_Given information_
(** X4. [move_to_back] and [move_to_front] of a live node whose
    back-reference is not the storage of the list return at their guard:
    the heap is the one before the call. *)
Theorem move_to_ends_reject_foreign (h : @Heap Variant) this a e :
  nodes h !! a = Some e → data e ≠ _data this →
  move_to_back this (Some a) h = Ret () h
  ∧ move_to_front this (Some a) h = Ret () h.
Proof.
  intros He Hd. split.
  - by eapply move_to_back_foreign.
  - by eapply move_to_front_foreign.
Qed.

(** X5. On a well-formed list, [move_before(x, y)] with two distinct
    nodes of the list returns and leaves a well-formed list in which [x]
    sits immediately before [y] and all other nodes keep their relative
    order, whether [x] was after [y] or before it. *)
Theorem move_before_relinks_before h this :
  (∀ l1 y l2 x l3,
     repr h this (l1 ++ y :: l2 ++ x :: l3) →
     ∃ h', move_before this (Some x.1) (Some y.1) h = Ret () h'
       ∧ repr h' this (l1 ++ x :: y :: l2 ++ l3))
  ∧ (∀ l1 x l2 y l3,
     repr h this (l1 ++ x :: l2 ++ y :: l3) →
     ∃ h', move_before this (Some x.1) (Some y.1) h = Ret () h'
       ∧ repr h' this (l1 ++ l2 ++ x :: y :: l3)).
Proof.
  split.
  - intros l1 y l2 x l3 Hrep.
    destruct (move_before_spec_after _ _ _ _ _ _ _ Hrep) as (h' & ? & ? & _).
    by exists h'.
  - intros l1 x l2 y l3 Hrep.
    destruct (move_before_spec_before _ _ _ _ _ _ _ Hrep) as (h' & ? & ? & _).
    by exists h'.
Qed.

(** X6. On a well-formed list [l1 ++ x :: l2], [move_before(x, nullptr)]
    returns; afterwards [back()] is [x] and the traversal from the back
    visits [x] and then the other nodes in reverse order, but the
    traversal from the front visits only the other nodes, [l1 ++ l2]:
    [x] is reachable from the tail and not from the head, while [size()]
    still counts it. *)
Theorem move_before_null_splits_traversals h this l1 x l2 fuel :
  repr h this (l1 ++ x :: l2) → length (l1 ++ x :: l2) ≤ fuel →
  ∃ h', move_before this (Some x.1) None h = Ret () h'
    ∧ back this h' = Ret (Some x.1) h'
    ∧ traverse_backward fuel this h' = Ret (x :: reverse (l1 ++ l2)) h'
    ∧ traverse_forward fuel this h' = Ret (l1 ++ l2) h'
    ∧ size this h' = Ret (Z.of_nat (length (l1 ++ x :: l2))) h'.
Proof.
  intros Hrep Hfuel.
  assert (length (l1 ++ l2) < fuel) as Hfuel'.
  { rewrite !length_app in *. cbn [length] in Hfuel. lia. }
  destruct (move_before_null_spec _ _ _ _ _ Hrep)
    as (h' & Hrun & Hf & Hb & Hdll & Hx).
  assert (∃ k, move_before this (Some x.1) None h = Ret () k
               ∧ size this k = Ret (Z.of_nat (length (l1 ++ x :: l2))) k)
    as (h'' & Hrun' & Hsize).
  { unfold repr in Hrep. destruct this as [[d|]]; cbn [_data] in Hrep;
      [|by destruct l1].
    apply move_before_runs; [apply Hrep| |done].
    rewrite fmap_app, fmap_cons. apply elem_of_app. right. apply list_elem_of_here. }
  rewrite Hrun in Hrun'. injection Hrun' as <-.
  exists h'. split_and!; [done|done| | |done].
  - unfold traverse_backward. rewrite (bind_eq _ _ _ _ _ Hb).
    destruct fuel as [|fuel]; [lia|]. cbn [walk]. unfold get_value.
    erewrite bind_eq by (eapply get_eq; eassumption).
    erewrite bind_eq by (unfold prev; eapply get_eq; eassumption).
    cbn [prev_ptr value].
    erewrite bind_eq by (eapply walk_prev_spec; [eassumption|lia]).
    by destruct x.
  - unfold traverse_forward. rewrite (bind_eq _ _ _ _ _ Hf).
    eapply walk_next_spec; [eassumption|lia].
Qed.
(** X7. On a well-formed list, [push_back(v)] followed by [pop_back()],
    and [push_front(v)] followed by [pop_front()], give back the handle
    and the heap of before: the node, and the storage block when the list
    was empty, are released and nothing else has changed.  The same holds
    when the pushed node is taken away with [remove]. *)
Theorem push_then_pop_restores h this l v :
  repr h this l →
  (∃ this1 a h1,
     push_back alloc_node alloc_store this v h = Ret (this1, Some a) h1
     ∧ pop_back this1 h1 = Ret this h
     ∧ remove this1 (Some a) h1 = Ret (this, true) h)
  ∧ (∃ this1 a h1,
     push_front alloc_node alloc_store this v h = Ret (this1, Some a) h1
     ∧ pop_front this1 h1 = Ret this h
     ∧ remove this1 (Some a) h1 = Ret (this, true) h).
Proof using alloc_node_fresh alloc_store_fresh.
  intros Hrep. split.
  - destruct (push_back_spec _ _ _ v Hrep)
      as (this1 & a & h1 & Hpush & Ha & Hrep1 & Hsame1 & Hn1 & Hs1).
    assert (l = [] → ∃ d, _data this1 = Some d ∧ stores h !! d = None) as Hnew.
    { intros ->. rewrite (repr_nil_handle _ _ Hrep) in Hpush.
      by eapply push_back_new_store. }
    assert (∀ b, b ≠ a → b ∉ l.*1 → nodes h1 !! b = nodes h !! b) as Hn1'.
    { intros b Hb Hl. apply Hn1. rewrite fmap_app. cbn. set_solver. }
    destruct (pop_back_spec _ _ _ _ Hrep1)
      as (this2 & h2 & Hpop & Hrep2 & Hsame2 & Hfree & Ha2 & Hn2 & Hs2).
    assert (∀ b, b ≠ a → b ∉ l.*1 → nodes h2 !! b = nodes h1 !! b) as Hn2'.
    { intros b Hb Hl. apply Hn2. rewrite fmap_app. cbn. set_solver. }
    destruct (push_undone h this l a h1 this1 h2 this2) as [-> ->]; try done.
    exists this1, a, h1. split_and!; [done|done|].
    destruct (remove_spec h1 this1 l (a, v) [] Hrep1)
      as (this3 & h3 & Hrem & Hrep3 & Hsame3 & Hfree3 & Ha3 & Hn3 & Hs3).
    rewrite app_nil_r in *.
    assert (∀ b, b ≠ a → b ∉ l.*1 → nodes h3 !! b = nodes h1 !! b) as Hn3'.
    { intros b Hb Hl. apply Hn3. rewrite fmap_app. cbn. set_solver. }
    destruct (push_undone h this l a h1 this1 h3 this3) as [-> ->]; done.
  - destruct (push_front_spec _ _ _ v Hrep)
      as (this1 & a & h1 & Hpush & Ha & Hrep1 & Hsame1 & Hn1 & Hs1).
    assert (l = [] → ∃ d, _data this1 = Some d ∧ stores h !! d = None) as Hnew.
    { intros ->. rewrite (repr_nil_handle _ _ Hrep) in Hpush.
      by eapply push_front_new_store. }
    assert (∀ b, b ≠ a → b ∉ l.*1 → nodes h1 !! b = nodes h !! b) as Hn1'.
    { intros b Hb Hl. apply Hn1. rewrite fmap_cons. cbn. set_solver. }
    destruct (pop_front_spec _ _ _ _ Hrep1)
      as (this2 & h2 & Hpop & Hrep2 & Hsame2 & Hfree & Ha2 & Hn2 & Hs2).
    assert (∀ b, b ≠ a → b ∉ l.*1 → nodes h2 !! b = nodes h1 !! b) as Hn2'.
    { intros b Hb Hl. apply Hn2. rewrite fmap_cons. cbn. set_solver. }
    destruct (push_undone h this l a h1 this1 h2 this2) as [-> ->]; try done.
    exists this1, a, h1. split_and!; [done|done|].
    destruct (remove_spec h1 this1 [] (a, v) l Hrep1)
      as (this3 & h3 & Hrem & Hrep3 & Hsame3 & Hfree3 & Ha3 & Hn3 & Hs3).
    cbn [app] in *.
    assert (∀ b, b ≠ a → b ∉ l.*1 → nodes h3 !! b = nodes h1 !! b) as Hn3'.
    { intros b Hb Hl. apply Hn3. rewrite fmap_cons. cbn. set_solver. }
    destruct (push_undone h this l a h1 this1 h3 this3) as [-> ->]; done.
Qed.
(** * Companytec DT435 client: frame codec, transport session, response parsers

    A shallow embedding of the protocol core of the repository:

    - [companytec-client.js]  (class [CompanytecClient])      -> module [JS]
    - the Go port of the client (package [companytec])        -> module [Go]
    - the interactive test client (the [parse...Response]
      helpers that print what they decode)                    -> module [TestClient]
    - [monitor-example.js]    (class [PumpMonitor])           -> module [Monitor]
    - the Go API server (package [api]): what its handlers
      reply once the client has answered                      -> module [GoServer]

    Strings.  The protocol is ASCII text; a frame is written to the socket
    one byte per character.  A string is modelled as [String.string], a
    sequence of 8-bit characters.  On the JavaScript side a character is a
    code unit ([charCodeAt], [length] and [substring] count code units); on
    the Go side it is a byte ([len] counts bytes, [[]rune] decodes UTF-8).
    For ASCII text the three views coincide, and the lemmas that compare the
    two clients say so explicitly with [is_ascii]. *)

From Stdlib Require Import ZArith NArith Arith List Bool Ascii String Lia.
From Stdlib Require Import DecimalString.
Import ListNotations.
Open Scope string_scope.

(* ===================================================================== *)
(** ** String primitives of the two languages                            *)
(* ===================================================================== *)

Module Str.

(** Character code of one character. *)
Definition code (c : ascii) : N := N_of_ascii c.

(** [s.charCodeAt(i)] for every [i], in order. *)
Fixpoint charCodes (s : string) : list N :=
  match s with
  | EmptyString => []
  | String c s' => code c :: charCodes s'
  end.

(** [s.length] as the signed number index arithmetic is done on. *)
Definition len (s : string) : Z := Z.of_nat (String.length s).

Fixpoint take (n : nat) (s : string) : string :=
  match n, s with
  | O, _ => EmptyString
  | S _, EmptyString => EmptyString
  | S n', String c s' => String c (take n' s')
  end.

Fixpoint drop (n : nat) (s : string) : string :=
  match n, s with
  | O, _ => s
  | S _, EmptyString => EmptyString
  | S n', String _ s' => drop n' s'
  end.

(** Clamp an index into [0 .. len s], as [String.prototype.substring]
    does with each of its arguments. *)
Definition clamp (s : string) (i : Z) : nat :=
  Z.to_nat (Z.min (Z.max i 0) (len s)).

(** JavaScript [s.substring(a, b)]: both indices are clamped to
    [0 .. s.length], and they are swapped when [a > b]. *)
Definition substring (s : string) (a b : Z) : string :=
  let a' := clamp s a in
  let b' := clamp s b in
  let lo := Nat.min a' b' in
  let hi := Nat.max a' b' in
  take (hi - lo) (drop lo s).

Fixpoint replicate (n : nat) (c : ascii) : string :=
  match n with
  | O => EmptyString
  | S n' => String c (replicate n' c)
  end.

(** JavaScript [s.padStart(width, fill)] for a one-character [fill]:
    nothing is removed from a string that is already [width] long or
    longer. *)
Definition padStart (s : string) (width : nat) (fill : ascii) : string :=
  replicate (width - String.length s) fill ++ s.

(** [c.toUpperCase()] on one ASCII character (the client applies it to
    hexadecimal digits only). *)
Definition upper (c : ascii) : ascii :=
  let n := code c in
  if ((97 <=? n) && (n <=? 122))%N then ascii_of_N (n - 32) else c.

Fixpoint toUpperCase (s : string) : string :=
  match s with
  | EmptyString => EmptyString
  | String c s' => String (upper c) (toUpperCase s')
  end.

(** Digit characters of [Number.prototype.toString(16)]: lower case. *)
Definition hexDigit (d : N) : ascii :=
  match d with
  | 0 => "0" | 1 => "1" | 2 => "2" | 3 => "3" | 4 => "4" | 5 => "5"
  | 6 => "6" | 7 => "7" | 8 => "8" | 9 => "9" | 10 => "a" | 11 => "b"
  | 12 => "c" | 13 => "d" | 14 => "e" | _ => "f"
  end%N%char.

(** Digit characters of Go's [%X]: upper case. *)
Definition hexDigitUpper (d : N) : ascii :=
  match d with
  | 0 => "0" | 1 => "1" | 2 => "2" | 3 => "3" | 4 => "4" | 5 => "5"
  | 6 => "6" | 7 => "7" | 8 => "8" | 9 => "9" | 10 => "A" | 11 => "B"
  | 12 => "C" | 13 => "D" | 14 => "E" | _ => "F"
  end%N%char.

(** Digits of [n] in base 16, most significant first, no leading zero
    ("0" for zero).  [fuel] bounds the number of digits. *)
Fixpoint digits16 (digit : N -> ascii) (fuel : nat) (n : N) (acc : string)
  : string :=
  match fuel with
  | O => acc
  | S fuel' =>
      let acc' := String (digit (n mod 16)%N) acc in
      if (n / 16 =? 0)%N then acc' else digits16 digit fuel' (n / 16)%N acc'
  end.

(** A number of [N.size n] bits has at most that many hex digits. *)
Definition hexFuel (n : N) : nat := S (N.to_nat (N.size n)).

(** JavaScript [n.toString(16)] on a non-negative integer. *)
Definition toString16 (n : N) : string :=
  digits16 hexDigit (hexFuel n) n EmptyString.

(** Decimal rendering of a natural number (template-literal interpolation
    of an integer, Go's [%d]). *)
Definition decimal (n : nat) : string :=
  NilEmpty.string_of_uint (Nat.to_uint n).
Lemma left_aligned_value n :
  Zpos (digits2_pos n) <= 53 ->
  Zpos (left_aligned n) = Zpos n * 2 ^ (53 - Zpos (digits2_pos n))
  /\ digits2_pos (left_aligned n) = 53%positive.
Proof.
  intros Hd. unfold left_aligned.
  destruct (53 - Zpos (digits2_pos n)) as [|p|p] eqn:E; try lia.
  rewrite shift_pos_correct, digits2_pos_shift, Z.pow_pos_fold. split; lia.
Qed.

(** The binary64 form of a positive integer below 2^53. *)
Lemma normalize_integer n :
  Zpos (digits2_pos n) <= 53 ->
  binary_normalize prec emax (Zpos n) 0 false =
  S754_finite false (left_aligned n) (Zpos (digits2_pos n) - 53).
Proof.
  intros Hd. destruct (left_aligned_value n Hd) as (_ & Hc).
  unfold binary_normalize, binary_round, shl_align, fexp.
  change (SpecFloat.emin prec emax) with (-1074). change prec with 53.
  replace (Z.max (Zpos (digits2_pos n) + 0 - 53) (-1074))
    with (Zpos (digits2_pos n) - 53) by lia.
  unfold left_aligned in *.
  replace (Zpos (digits2_pos n) - 53 - 0)
    with (- (53 - Zpos (digits2_pos n))) by lia.
  destruct (53 - Zpos (digits2_pos n)) as [|p|p] eqn:E; try lia.
  - cbn [Z.opp]. replace (Zpos (digits2_pos n) - 53) with 0 by lia.
    apply binary_round_aux_exact; [exact Hc | lia].
  - cbn [Z.opp]. fold (shift_pos p n).
    apply binary_round_aux_exact; [exact Hc | lia].
Qed.

Lemma div_eucl_pair a b : Z.div_eucl a b = (a / b, a mod b).
Proof. unfold Z.div, Z.modulo. destruct (Z.div_eucl a b). reflexivity. Qed.

Lemma size_below n : Zpos n < 2 ^ 53 -> Zpos (digits2_pos n) <= 53.
Proof.
  intros Hn. rewrite digits2_pos_size.
  pose proof (Pos.size_le n) as Hle. apply Pos2Z.pos_le_pos in Hle.
  rewrite Pos2Z.inj_pow in Hle. change (Zpos n~0) with (2 * Zpos n) in Hle.
  destruct (Z.le_gt_cases (Zpos (Pos.size n)) 53) as [H|H]; [exact H|].
  pose proof (Z.pow_le_mono_r 2 54 (Zpos (Pos.size n)) ltac:(lia) ltac:(lia)).
  change (2 ^ 54) with (2 * 2 ^ 53) in *. lia.
Qed.
(** [apply_filters] leaves everything but the visible list, the table
    rows and the status bar as it is. *)
Lemma apply_filters_frame s :
  let s' := apply_filters s in
  data_path s' = data_path s /\ all_models s' = all_models s
  /\ sort_column s' = sort_column s /\ sort_reverse s' = sort_reverse s
  /\ filter_name s' = filter_name s /\ filter_type s' = filter_type s
  /\ filter_subtype s' = filter_subtype s
  /\ input_name s' = input_name s /\ input_type s' = input_type s
  /\ input_subtype s' = input_subtype s
  /\ table_columns s' = table_columns s.
Proof.
  unfold apply_filters. cbv zeta.
  match goal with |- context [update_status ?x] =>
    destruct (update_status_frame x)
      as (-> & -> & _ & -> & -> & -> & -> & -> & -> & -> & -> & -> & _)
  end.
  done.
Qed.

Lemma filter_step_elem_of pattern c l m :
  m ∈ filter_step pattern c l
  <-> m ∈ l /\ PyStr.contains pattern (PyStr.lower (getitem m c)) = true.
Proof.
  unfold filter_step. destruct pattern as [|a p]; cbn [PyStr.truthy].
  - rewrite PyStrFacts.contains_empty. tauto.
  - by rewrite !list_elem_of_In, filter_In.
Qed.

Lemma filter_step_sublist pattern c l : filter_step pattern c l `sublist_of` l.
Proof.
  unfold filter_step. destruct (PyStr.truthy pattern); [|done].
  induction l as [|x l IH]; simpl; [done|].
  destruct (PyStr.contains _ _); by constructor.
Qed.
(** X8. On a window of four cells [evaluate_window] fires at most one of
    its five rules: for either player the result is one of 100, 5, 2, 0,
    -3 and -50. *)
Theorem evaluate_window_values (w : list Z) (p : Z) :
  length w = 4%nat -> p = HUMAN \/ p = COMPUTER ->
  In (evaluate_window w p) [100; 5; 2; 0; -3; -50].
Proof.
  intros Hlen Hp.
  assert (Hsum : count_eq p w + count_eq EMPTY w + count_eq (opponent p) w
                 <= 4).
  { replace 4 with (Z.of_nat (length w)) by (rewrite Hlen; reflexivity).
    apply count_three; destruct Hp as [-> | ->]; discriminate. }
  pose proof (count_eq_bounds p w). pose proof (count_eq_bounds EMPTY w).
  pose proof (count_eq_bounds (opponent p) w).
  unfold evaluate_window. cbv zeta.
  destruct (Z.eqb_spec (count_eq p w) 4), (Z.eqb_spec (count_eq p w) 3),
    (Z.eqb_spec (count_eq p w) 2), (Z.eqb_spec (count_eq EMPTY w) 1),
    (Z.eqb_spec (count_eq EMPTY w) 2),
    (Z.eqb_spec (count_eq (opponent p) w) 3),
    (Z.eqb_spec (count_eq (opponent p) w) 2);
    simpl; try lia; auto 10.
Qed.

Lemma evaluate_window_values_witness :
  In (evaluate_window [2; 2; 0; 2] COMPUTER) [100; 5; 2; 0; -3; -50].
Proof.
  apply (evaluate_window_values [2; 2; 0; 2] COMPUTER).
  - reflexivity.
  - right. reflexivity.
Defined.

(** ** Alpha-beta against plain minimax *)

Module PyOrdFacts.

Lemma pylt_irrefl (x : pynum) : pylt x x = false.
Proof. destruct x; simpl; auto. apply Z.ltb_irrefl. Qed.

Lemma pylt_total (x y : pynum) :
  pylt x y = true \/ x = y \/ pylt y x = true.
Proof.
  destruct x as [z1| | |], y as [z2| | |]; simpl; auto;
    unfold pylt, key.
  - destruct (Z.ltb_spec (2 * z1) (2 * z2)); auto.
    destruct (Z.ltb_spec (2 * z2) (2 * z1)); auto.
    right; left. f_equal. lia.
  - destruct (Z.ltb_spec (2 * z1) 1); auto.
    destruct (Z.ltb_spec 1 (2 * z1)); auto. lia.
  - destruct (Z.ltb_spec 1 (2 * z2)); auto.
    destruct (Z.ltb_spec (2 * z2) 1); auto. lia.
Qed.

Lemma pylt_asym (x y : pynum) : pylt x y = true -> pylt y x = false.
Proof.
  intros H. destruct (pylt y x) eqn:E; [|reflexivity].
  pose proof (pylt_trans x y x H E) as Hxx.
  rewrite pylt_irrefl in Hxx. discriminate.
Qed.

#[global] Instance eq_equiv : Equivalence PyOrd.eq.
Proof. unfold PyOrd.eq. split; congruence. Qed.

#[global] Instance lt_strorder : StrictOrder PyOrd.lt.
Proof.
  split.
  - intros x H. unfold PyOrd.lt in H. rewrite pylt_irrefl in H.
    discriminate.
  - intros x y z. apply pylt_trans.
Qed.

#[global] Instance lt_compat :
  Proper (PyOrd.eq ==> PyOrd.eq ==> iff) PyOrd.lt.
Proof. intros x x' -> y y' ->. reflexivity. Qed.

Lemma le_lteq (x y : pynum) :
  PyOrd.le x y <-> PyOrd.lt x y \/ PyOrd.eq x y.
Proof.
  unfold PyOrd.le, PyOrd.lt, PyOrd.eq. split.
  - intros H. destruct (pylt_total x y) as [Hl|[He|Hg]]; auto. congruence.
  - intros [H| ->]; [now apply pylt_asym | apply pylt_irrefl].
Qed.

Lemma lt_total (x y : pynum) :
  PyOrd.lt x y \/ PyOrd.eq x y \/ PyOrd.lt y x.
Proof. apply pylt_total. Qed.

End PyOrdFacts.

Module PyTac := !OrdersTac.MakeOrderTac PyOrd PyOrdFacts.

Lemma pylt_false_le (x y : pynum) : pylt x y = false -> PyOrd.le y x.
Proof. intros H. exact H. Qed.

Lemma neginf_least (x : pynum) : PyOrd.le PNegInf x.
Proof. unfold PyOrd.le. now destruct x. Qed.

Lemma inf_greatest (x : pynum) : PyOrd.le x PInf.
Proof. unfold PyOrd.le. now destruct x. Qed.

(** Turn the boolean comparisons of the context and of the goal into the
    relations of [PyOrd] and call the order tactic. *)
Ltac py_prep :=
  unfold fail_soft, pymax, pymin, pygt, pyge, pyle in *;
  repeat match goal with
         | H : negb _ = true |- _ => apply negb_true_iff in H
         | H : negb _ = false |- _ => apply negb_false_iff in H
         | |- negb _ = true => apply negb_true_iff
         | |- negb _ = false => apply negb_false_iff
         end;
  repeat match goal with
         | H : pylt ?x ?y = true |- _ => change (PyOrd.lt x y) in H
         | H : pylt ?x ?y = false |- _ => change (PyOrd.le y x) in H
         | H : @Logic.eq pynum ?x ?y |- _ => change (PyOrd.eq x y) in H
         end;
  match goal with
  | |- pylt ?x ?y = true => change (PyOrd.lt x y)
  | |- pylt ?x ?y = false => change (PyOrd.le y x)
  | |- @Logic.eq pynum ?x ?y => change (PyOrd.eq x y)
  | |- _ => idtac
  end.

Ltac py_ord := py_prep; PyTac.order.

Section FailSoft.

Variable rec : V.vstate -> pynum -> pynum -> pynum * Z.
Variable mm : V.vstate -> pynum.

Hypothesis Hrec : forall c a b,
  pylt a b = true -> fail_soft (fst (rec c a b)) (mm c) a b.

Lemma fold_max_ge (cs : list V.vstate) (m0 : pynum) :
  pyle m0 (fold_left (fun v c => pymax v (mm (V.first4 c))) cs m0) = true.
Proof.
  revert m0. induction cs as [|c cs IH]; intros m0; simpl.
  - apply pyle_refl.
  - specialize (IH (pymax m0 (mm (V.first4 c)))).
    set (r := fold_left _ cs _) in *. clearbody r.
    unfold pymax in *. destruct (pygt (mm (V.first4 c)) m0) eqn:E; py_ord.
Qed.

Lemma fold_min_le (cs : list V.vstate) (m0 : pynum) :
  pyle (fold_left (fun v c => pymin v (mm (V.first4 c))) cs m0) m0 = true.
Proof.
  revert m0. induction cs as [|c cs IH]; intros m0; simpl.
  - apply pyle_refl.
  - specialize (IH (pymin m0 (mm (V.first4 c)))).
    set (r := fold_left _ cs _) in *. clearbody r.
    unfold pymin in *. destruct (pylt (mm (V.first4 c)) m0) eqn:E; py_ord.
Qed.
(** * Premier pick list: the per-store order pipeline of [store.py]

    A shallow embedding of the [Store] class: the order ledger
    ([parse_awaiting_shipment_order_data]), the SKU normaliser
    ([clean_and_normalize_order_data]), the pick-list builder
    ([create_pick_list]) and the multi-order customer report
    ([customers_with_multiple_orders]).

    Python values are modelled as follows.
    - [str] is [string]; characters are 8-bit, so comparison of strings is
      the byte-wise lexicographic one.
    - an exception is a value of [exn]; code that may raise returns
      [result].
    - the instance dictionary [skus_grouped_by_style_to_size_and_quantity]
      is an association list in insertion order (the order in which a
      Python dict is iterated); its values are either a list of strings or
      a string, as the source's comment on the attribute says.
    - the two MySQL tables of a store are lists of rows in table order. *)

From Stdlib Require Import String Ascii List Bool Arith NArith Lia.
From Stdlib Require Import DecimalString DecimalN.
From Stdlib Require Import Sorting.Permutation Sorting.Sorted.
Import ListNotations.
Open Scope list_scope.
Open Scope string_scope.

Set Implicit Arguments.

(** ** Exceptions *)

Inductive exn : Type :=
| KeyError (key : string)
| ValueError
| IndexError
| AttributeError
| DatabaseError.

Inductive result (A : Type) : Type :=
| Ok (a : A)
| Raise (e : exn).

Arguments Ok {A} a.
Arguments Raise {A} e.

Definition bind {A B} (r : result A) (k : A -> result B) : result B :=
  match r with
  | Ok a => k a
  | Raise e => Raise e
  end.

Notation "x <- r ;; k" := (bind r (fun x => k))
  (at level 61, r at next level, right associativity).
Notation "' pat <- r ;; k" := (bind r (fun x => match x with pat => k end))
  (at level 61, pat pattern, r at next level, right associativity).

(** ** Python string operations used by the source *)

Module Py.

Definition dash : ascii := "-"%char.

(** [s.split('-')]: never empty, one more field than there are dashes. *)
Fixpoint split (s : string) : list string :=
  match s with
  | EmptyString => [EmptyString]
  | String c rest =>
      if Ascii.eqb c dash then EmptyString :: split rest
      else match split rest with
           | [] => [String c EmptyString]
           | w :: ws => String c w :: ws
           end
  end.

(** [s[:n]] *)
Definition prefix (n : nat) (s : string) : string := substring 0 n s.

(** [s[-n:]] for [n > 0]: the last [n] characters, all of [s] when it is
    shorter. *)
Definition suffix (n : nat) (s : string) : string :=
  substring (String.length s - n) n s.

(** [s[-1]]: raises IndexError on the empty string. *)
Definition last (s : string) : result string :=
  match s with
  | EmptyString => Raise IndexError
  | _ => Ok (suffix 1 s)
  end.

(** [str(n)] for a non-negative integer. *)
Definition str (n : N) : string := NilEmpty.string_of_uint (N.to_uint n).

_Requirement_
Where a line of the entries contains the word "simpl", count it, then state the total and nothing else.

_Response area_
6